▶ _Exercise input_
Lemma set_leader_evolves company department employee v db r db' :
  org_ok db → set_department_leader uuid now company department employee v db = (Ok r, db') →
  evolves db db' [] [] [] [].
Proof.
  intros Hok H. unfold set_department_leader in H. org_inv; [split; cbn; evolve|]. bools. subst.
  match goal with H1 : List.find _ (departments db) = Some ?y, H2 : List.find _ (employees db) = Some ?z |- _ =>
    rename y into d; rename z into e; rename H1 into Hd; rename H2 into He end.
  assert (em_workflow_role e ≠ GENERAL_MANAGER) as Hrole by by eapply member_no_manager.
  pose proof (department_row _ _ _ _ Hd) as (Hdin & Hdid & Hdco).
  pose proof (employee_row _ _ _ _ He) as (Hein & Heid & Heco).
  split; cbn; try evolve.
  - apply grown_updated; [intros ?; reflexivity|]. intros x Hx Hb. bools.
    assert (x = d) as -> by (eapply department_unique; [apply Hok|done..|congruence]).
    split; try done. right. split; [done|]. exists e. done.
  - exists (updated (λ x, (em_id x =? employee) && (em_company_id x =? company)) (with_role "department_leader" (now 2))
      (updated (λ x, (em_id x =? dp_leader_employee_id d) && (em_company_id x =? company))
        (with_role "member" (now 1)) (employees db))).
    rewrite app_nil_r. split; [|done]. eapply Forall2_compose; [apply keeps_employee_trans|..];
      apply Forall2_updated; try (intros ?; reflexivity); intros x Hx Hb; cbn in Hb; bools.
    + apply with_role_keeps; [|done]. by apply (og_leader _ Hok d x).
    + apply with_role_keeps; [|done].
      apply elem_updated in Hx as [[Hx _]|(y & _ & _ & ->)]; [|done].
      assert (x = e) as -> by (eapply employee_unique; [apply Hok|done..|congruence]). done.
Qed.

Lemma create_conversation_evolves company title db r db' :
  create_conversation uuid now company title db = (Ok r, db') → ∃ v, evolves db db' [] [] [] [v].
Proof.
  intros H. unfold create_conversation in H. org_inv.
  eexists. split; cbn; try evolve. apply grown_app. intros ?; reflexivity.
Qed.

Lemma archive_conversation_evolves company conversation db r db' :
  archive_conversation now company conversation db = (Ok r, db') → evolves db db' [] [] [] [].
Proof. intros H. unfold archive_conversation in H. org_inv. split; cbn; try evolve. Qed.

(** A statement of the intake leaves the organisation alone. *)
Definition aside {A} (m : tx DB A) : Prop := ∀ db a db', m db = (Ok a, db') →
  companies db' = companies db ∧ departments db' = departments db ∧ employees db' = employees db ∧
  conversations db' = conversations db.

...

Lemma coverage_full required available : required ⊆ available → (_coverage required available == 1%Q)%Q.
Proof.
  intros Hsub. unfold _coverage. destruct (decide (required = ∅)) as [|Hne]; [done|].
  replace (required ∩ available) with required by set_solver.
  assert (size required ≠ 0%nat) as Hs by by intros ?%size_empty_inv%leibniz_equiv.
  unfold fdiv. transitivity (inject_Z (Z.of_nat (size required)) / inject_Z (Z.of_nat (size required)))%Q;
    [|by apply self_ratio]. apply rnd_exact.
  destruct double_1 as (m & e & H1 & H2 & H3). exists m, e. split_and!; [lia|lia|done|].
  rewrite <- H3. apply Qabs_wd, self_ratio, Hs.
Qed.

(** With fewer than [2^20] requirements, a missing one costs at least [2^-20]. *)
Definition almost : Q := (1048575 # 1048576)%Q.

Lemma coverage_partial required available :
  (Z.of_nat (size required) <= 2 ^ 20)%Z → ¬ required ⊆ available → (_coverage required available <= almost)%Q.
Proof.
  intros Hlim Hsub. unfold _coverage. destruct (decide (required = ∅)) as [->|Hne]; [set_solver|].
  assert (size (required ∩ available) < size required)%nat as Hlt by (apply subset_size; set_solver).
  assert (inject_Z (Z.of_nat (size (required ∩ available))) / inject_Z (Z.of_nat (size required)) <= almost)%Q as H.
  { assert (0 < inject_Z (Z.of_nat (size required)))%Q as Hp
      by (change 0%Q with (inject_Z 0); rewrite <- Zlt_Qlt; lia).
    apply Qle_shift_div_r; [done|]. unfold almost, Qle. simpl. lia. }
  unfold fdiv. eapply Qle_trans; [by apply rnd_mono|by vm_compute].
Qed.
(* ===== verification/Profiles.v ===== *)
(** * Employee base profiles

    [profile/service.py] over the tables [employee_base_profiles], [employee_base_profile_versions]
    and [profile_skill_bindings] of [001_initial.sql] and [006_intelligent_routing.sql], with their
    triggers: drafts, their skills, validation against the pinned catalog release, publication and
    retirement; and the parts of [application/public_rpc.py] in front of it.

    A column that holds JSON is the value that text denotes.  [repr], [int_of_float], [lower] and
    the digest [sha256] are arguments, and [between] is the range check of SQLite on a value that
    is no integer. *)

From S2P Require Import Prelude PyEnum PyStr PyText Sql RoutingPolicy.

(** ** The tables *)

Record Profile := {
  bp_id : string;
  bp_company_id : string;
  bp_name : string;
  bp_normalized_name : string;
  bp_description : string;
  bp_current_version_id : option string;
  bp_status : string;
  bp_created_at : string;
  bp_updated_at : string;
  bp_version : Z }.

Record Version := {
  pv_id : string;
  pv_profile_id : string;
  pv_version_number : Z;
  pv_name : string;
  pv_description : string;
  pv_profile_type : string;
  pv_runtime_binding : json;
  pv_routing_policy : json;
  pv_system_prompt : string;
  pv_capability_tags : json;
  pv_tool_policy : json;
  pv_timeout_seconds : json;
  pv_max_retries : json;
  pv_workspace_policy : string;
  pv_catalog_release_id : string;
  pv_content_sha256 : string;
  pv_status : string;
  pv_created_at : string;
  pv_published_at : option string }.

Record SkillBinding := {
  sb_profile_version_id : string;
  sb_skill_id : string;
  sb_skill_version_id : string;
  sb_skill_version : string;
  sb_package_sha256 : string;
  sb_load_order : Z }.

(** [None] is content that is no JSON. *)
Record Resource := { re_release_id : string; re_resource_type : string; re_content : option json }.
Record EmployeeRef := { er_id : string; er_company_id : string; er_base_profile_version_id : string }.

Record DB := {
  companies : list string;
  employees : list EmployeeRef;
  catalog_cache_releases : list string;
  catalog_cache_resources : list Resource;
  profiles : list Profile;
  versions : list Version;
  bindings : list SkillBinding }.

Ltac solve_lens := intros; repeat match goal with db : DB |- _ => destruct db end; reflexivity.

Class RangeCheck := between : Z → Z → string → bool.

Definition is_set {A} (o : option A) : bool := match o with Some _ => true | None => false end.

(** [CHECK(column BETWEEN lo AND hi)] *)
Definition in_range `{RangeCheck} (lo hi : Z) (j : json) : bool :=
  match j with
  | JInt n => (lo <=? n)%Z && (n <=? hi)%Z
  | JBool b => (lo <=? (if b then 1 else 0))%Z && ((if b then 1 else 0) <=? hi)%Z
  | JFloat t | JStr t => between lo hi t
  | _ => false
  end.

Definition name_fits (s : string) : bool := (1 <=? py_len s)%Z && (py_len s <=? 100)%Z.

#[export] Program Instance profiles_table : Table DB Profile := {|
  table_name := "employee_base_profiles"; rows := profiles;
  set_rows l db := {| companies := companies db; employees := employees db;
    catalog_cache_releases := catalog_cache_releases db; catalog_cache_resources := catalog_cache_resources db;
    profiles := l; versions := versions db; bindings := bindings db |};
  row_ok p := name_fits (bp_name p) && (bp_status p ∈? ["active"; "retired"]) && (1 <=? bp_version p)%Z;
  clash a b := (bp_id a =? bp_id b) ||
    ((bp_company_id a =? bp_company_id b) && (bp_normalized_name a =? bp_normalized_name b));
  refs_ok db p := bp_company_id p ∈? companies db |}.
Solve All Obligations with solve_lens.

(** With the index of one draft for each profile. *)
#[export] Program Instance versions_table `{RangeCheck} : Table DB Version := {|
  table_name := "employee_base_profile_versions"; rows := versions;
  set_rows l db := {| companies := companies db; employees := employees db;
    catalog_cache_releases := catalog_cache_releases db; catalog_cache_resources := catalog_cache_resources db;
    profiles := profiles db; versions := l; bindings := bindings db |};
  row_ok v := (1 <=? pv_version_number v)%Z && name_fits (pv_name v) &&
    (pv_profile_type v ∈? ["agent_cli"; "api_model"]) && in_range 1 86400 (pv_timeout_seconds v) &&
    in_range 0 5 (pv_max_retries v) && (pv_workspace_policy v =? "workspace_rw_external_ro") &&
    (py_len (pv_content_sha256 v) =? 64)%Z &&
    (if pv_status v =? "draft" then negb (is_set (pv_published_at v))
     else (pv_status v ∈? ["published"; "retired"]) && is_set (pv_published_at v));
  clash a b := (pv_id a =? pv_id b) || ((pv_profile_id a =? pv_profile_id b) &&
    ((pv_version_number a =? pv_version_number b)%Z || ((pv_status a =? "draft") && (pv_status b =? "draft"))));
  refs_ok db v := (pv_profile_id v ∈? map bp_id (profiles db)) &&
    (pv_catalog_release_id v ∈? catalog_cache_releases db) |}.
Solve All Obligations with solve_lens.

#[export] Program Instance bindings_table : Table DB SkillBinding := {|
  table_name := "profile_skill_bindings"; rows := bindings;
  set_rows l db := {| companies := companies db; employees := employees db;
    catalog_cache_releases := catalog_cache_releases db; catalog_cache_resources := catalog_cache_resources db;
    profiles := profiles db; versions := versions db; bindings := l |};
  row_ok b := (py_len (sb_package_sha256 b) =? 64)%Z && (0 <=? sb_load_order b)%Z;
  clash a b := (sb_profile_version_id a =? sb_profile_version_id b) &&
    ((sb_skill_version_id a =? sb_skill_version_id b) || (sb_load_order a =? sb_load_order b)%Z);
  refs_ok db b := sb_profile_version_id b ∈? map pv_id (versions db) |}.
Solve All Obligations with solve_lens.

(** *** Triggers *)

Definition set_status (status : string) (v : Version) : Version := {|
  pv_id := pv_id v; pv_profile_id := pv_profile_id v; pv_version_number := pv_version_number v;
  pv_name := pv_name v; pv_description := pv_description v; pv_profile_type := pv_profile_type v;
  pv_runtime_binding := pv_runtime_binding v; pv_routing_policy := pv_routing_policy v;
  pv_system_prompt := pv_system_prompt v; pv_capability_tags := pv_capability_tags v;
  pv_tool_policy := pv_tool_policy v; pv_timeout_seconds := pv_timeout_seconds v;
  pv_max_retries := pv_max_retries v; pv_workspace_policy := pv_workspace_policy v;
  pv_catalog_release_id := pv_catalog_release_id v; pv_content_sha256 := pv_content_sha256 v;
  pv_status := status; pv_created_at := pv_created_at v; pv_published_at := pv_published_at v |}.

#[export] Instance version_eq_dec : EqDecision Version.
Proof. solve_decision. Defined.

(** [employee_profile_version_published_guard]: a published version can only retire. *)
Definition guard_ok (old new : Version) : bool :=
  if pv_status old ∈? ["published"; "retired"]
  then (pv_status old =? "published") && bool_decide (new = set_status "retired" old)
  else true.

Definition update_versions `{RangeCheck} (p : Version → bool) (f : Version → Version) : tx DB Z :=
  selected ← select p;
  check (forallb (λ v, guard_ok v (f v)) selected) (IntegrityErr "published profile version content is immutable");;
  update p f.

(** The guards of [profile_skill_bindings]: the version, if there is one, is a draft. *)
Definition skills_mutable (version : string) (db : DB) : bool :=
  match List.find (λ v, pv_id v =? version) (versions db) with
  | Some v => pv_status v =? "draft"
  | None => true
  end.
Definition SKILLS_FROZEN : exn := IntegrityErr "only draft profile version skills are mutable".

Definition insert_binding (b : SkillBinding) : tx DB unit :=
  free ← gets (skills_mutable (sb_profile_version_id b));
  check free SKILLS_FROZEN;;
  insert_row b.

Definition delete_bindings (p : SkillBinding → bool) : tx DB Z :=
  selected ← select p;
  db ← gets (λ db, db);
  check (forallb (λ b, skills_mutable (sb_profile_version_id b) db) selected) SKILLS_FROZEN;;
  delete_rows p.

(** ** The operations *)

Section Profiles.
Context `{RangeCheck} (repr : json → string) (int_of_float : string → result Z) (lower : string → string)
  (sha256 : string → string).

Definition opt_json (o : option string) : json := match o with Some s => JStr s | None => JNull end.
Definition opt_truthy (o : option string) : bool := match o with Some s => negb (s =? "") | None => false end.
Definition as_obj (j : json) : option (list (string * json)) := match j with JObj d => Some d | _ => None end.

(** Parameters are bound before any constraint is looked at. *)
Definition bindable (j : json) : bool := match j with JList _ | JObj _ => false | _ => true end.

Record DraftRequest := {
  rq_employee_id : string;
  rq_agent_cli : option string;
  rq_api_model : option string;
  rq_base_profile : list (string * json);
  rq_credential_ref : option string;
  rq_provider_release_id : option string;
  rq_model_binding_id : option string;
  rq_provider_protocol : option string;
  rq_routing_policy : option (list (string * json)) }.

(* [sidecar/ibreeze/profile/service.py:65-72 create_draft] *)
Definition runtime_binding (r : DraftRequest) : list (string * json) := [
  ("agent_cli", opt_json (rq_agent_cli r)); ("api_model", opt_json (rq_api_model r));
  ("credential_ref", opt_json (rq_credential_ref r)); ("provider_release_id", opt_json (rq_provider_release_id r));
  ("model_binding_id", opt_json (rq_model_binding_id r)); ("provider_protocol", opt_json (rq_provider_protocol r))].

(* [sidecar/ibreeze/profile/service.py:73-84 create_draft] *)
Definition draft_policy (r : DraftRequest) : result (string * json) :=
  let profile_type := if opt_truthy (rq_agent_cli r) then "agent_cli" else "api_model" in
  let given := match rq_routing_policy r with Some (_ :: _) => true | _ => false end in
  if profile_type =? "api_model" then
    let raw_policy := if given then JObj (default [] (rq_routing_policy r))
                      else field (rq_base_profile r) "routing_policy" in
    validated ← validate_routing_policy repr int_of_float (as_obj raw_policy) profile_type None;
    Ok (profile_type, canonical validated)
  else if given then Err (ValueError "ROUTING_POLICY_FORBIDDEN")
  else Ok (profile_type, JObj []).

▶ _Exercise_
From the records above, print only the lines between the one holding "Lemma set_leader_evolves company" and the one holding "match goal with H1", inclusive, exactly as they stand.

▶ _Completed task_
Lemma set_leader_evolves company department employee v db r db' :
  org_ok db → set_department_leader uuid now company department employee v db = (Ok r, db') →
  evolves db db' [] [] [] [].
Proof.
  intros Hok H. unfold set_department_leader in H. org_inv; [split; cbn; evolve|]. bools. subst.
  match goal with H1 : List.find _ (departments db) = Some ?y, H2 : List.find _ (employees db) = Some ?z |- _ =>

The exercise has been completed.